Философия футуриста. Романы и заумные драмы - Илья Михайлович Зданевич
Шрифт:
Интервал:
Закладка:
Что из того, что Лаврентий был разбойником? И Ивлита горячилась, спорила, замечала, что от самозащиты перешла к защите любовника, а следовательно, оправдывала его убийства. И снова нравственный мир, однажды ей угрожавший, окружил ее дымом, за которым она ничего не различала. Ивлита запнулась. Она права в том случае только, если прав Лаврентий, а если Лаврентий прав, то медвежьи законы не хуже человеческих, и, значит, оправданы Лаврентий и Ивлита за убийства, и не случайно противопоставление Ивлиты и нравственности, а Ивлита существом своим и красотой – отрицание людских устоев. А коли так, может ли осуждать ее зобатый, который уставы гор только постольку считает выше плоскостных, поскольку они ближе к звериным? Нет, Ивлита не покоряется. Здесь ли, там ли, она будет обороняться с оружием в руках.

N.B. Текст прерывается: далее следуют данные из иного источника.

Lemma poly1305_follows_rfc8439_witness :
  let msg := str_bytes "Cryptographic Forum Research Group" in
  poly1305_mac (seqZ 100 32) msg = Done (Rfc8439.poly1305 (seqZ 100 32) msg) /\
  Rfc8439.poly1305 (seqZ 100 32) (str_bytes "Cryptographic") <> Rfc8439.poly1305 (seqZ 100 32) msg.
Proof.
  split; [|vm_compute; discriminate].
  apply (poly1305_follows_rfc8439 (seqZ 100 32)); [by repeat constructor|done|by repeat constructor].
Defined.

(** C33. Sealing is opened with its own tag and with no other. Encryption returns a
    ciphertext of the length of the plaintext and the RFC tag over header and
    ciphertext; decryption returns on every input; it gives the plaintext back
    when the tag is the one of encryption, and nothing for any other tag. A
    header and ciphertext that the tag covers alike are the same. *)
Theorem aead_opens_what_it_sealed key nonce aad plaintext : bytes aad -> bytes plaintext ->
  exists ciphertext tag, aead_encrypt key nonce aad plaintext = Done (ciphertext, tag) /\
    length ciphertext = length plaintext /\ tag = Rfc8439.poly1305 (poly_key key nonce) (build_poly1305_data aad ciphertext) /\
    (forall tag', length tag' = 16%nat ->
       aead_decrypt key nonce aad ciphertext tag' = Done (if decide (tag' = tag) then Some plaintext else None)) /\
    (forall aad' ciphertext', build_poly1305_data aad' ciphertext' = build_poly1305_data aad ciphertext ->
       Z.of_nat (length aad) < 2 ^ 64 -> Z.of_nat (length ciphertext) < 2 ^ 64 -> Z.of_nat (length aad') < 2 ^ 64 ->
       Z.of_nat (length ciphertext') < 2 ^ 64 -> aad' = aad /\ ciphertext' = ciphertext).
Proof.
  intros Ha Hp. destruct (seal_open key nonce aad plaintext Ha Hp) as (ct & He & Hl & Hd & _).
  exists ct, (Rfc8439.poly1305 (poly_key key nonce) (build_poly1305_data aad ct)). split_all; try done.
  intros aad' ct' E H1 H2 H3 H4. by apply poly_data_inj in E.
Qed.

Lemma aead_opens_what_it_sealed_witness :
  exists ciphertext tag, aead_encrypt (seqZ 0 32) (seqZ 0 12) (str_bytes "header") (str_bytes "Hello, TLS 1.3!") = Done (ciphertext, tag) /\
    aead_decrypt (seqZ 0 32) (seqZ 0 12) (str_bytes "header") ciphertext tag = Done (Some (str_bytes "Hello, TLS 1.3!")).
Proof.
  destruct (aead_opens_what_it_sealed (seqZ 0 32) (seqZ 0 12) (str_bytes "header") (str_bytes "Hello, TLS 1.3!")) as (ct & tag & He & _ & Ht & Hd & _);
    [by repeat constructor|by repeat constructor|].
  exists ct, tag. split; [exact He|]. rewrite Hd by (rewrite Ht; reflexivity). by rewrite decide_True.
Defined.

End AeadRuns.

Зобатый не смотрел на нее, а въелся. Впервые видел, как подобает, эту женщину. Никакие правила тут не применимы, нет, это не женщина, а женское существо витающее. И раз таковыми кишат горные балки, то от того, что одним больше будет, решительно ничего не изменится.
И поэтому, когда несколько дней спустя горцы, наскоро поправив жилища, выступили навьючившись в горы, гоня коз и пронзительно свистя, задвигались вверх по ущелью, замечательными пользуясь мостами, Ивлита замыкала шествие, винтовкой вооруженная, хотя никто из пастухов оружия огнестрельного теперь не носил, опасаясь встреч с полукозлом, так как последний, имея нижнюю часть козлиную, а верхнюю стариковскую, нападает на людей только в серединные месяца года и когда завидит ружье, чтобы поточить о ствол зубы.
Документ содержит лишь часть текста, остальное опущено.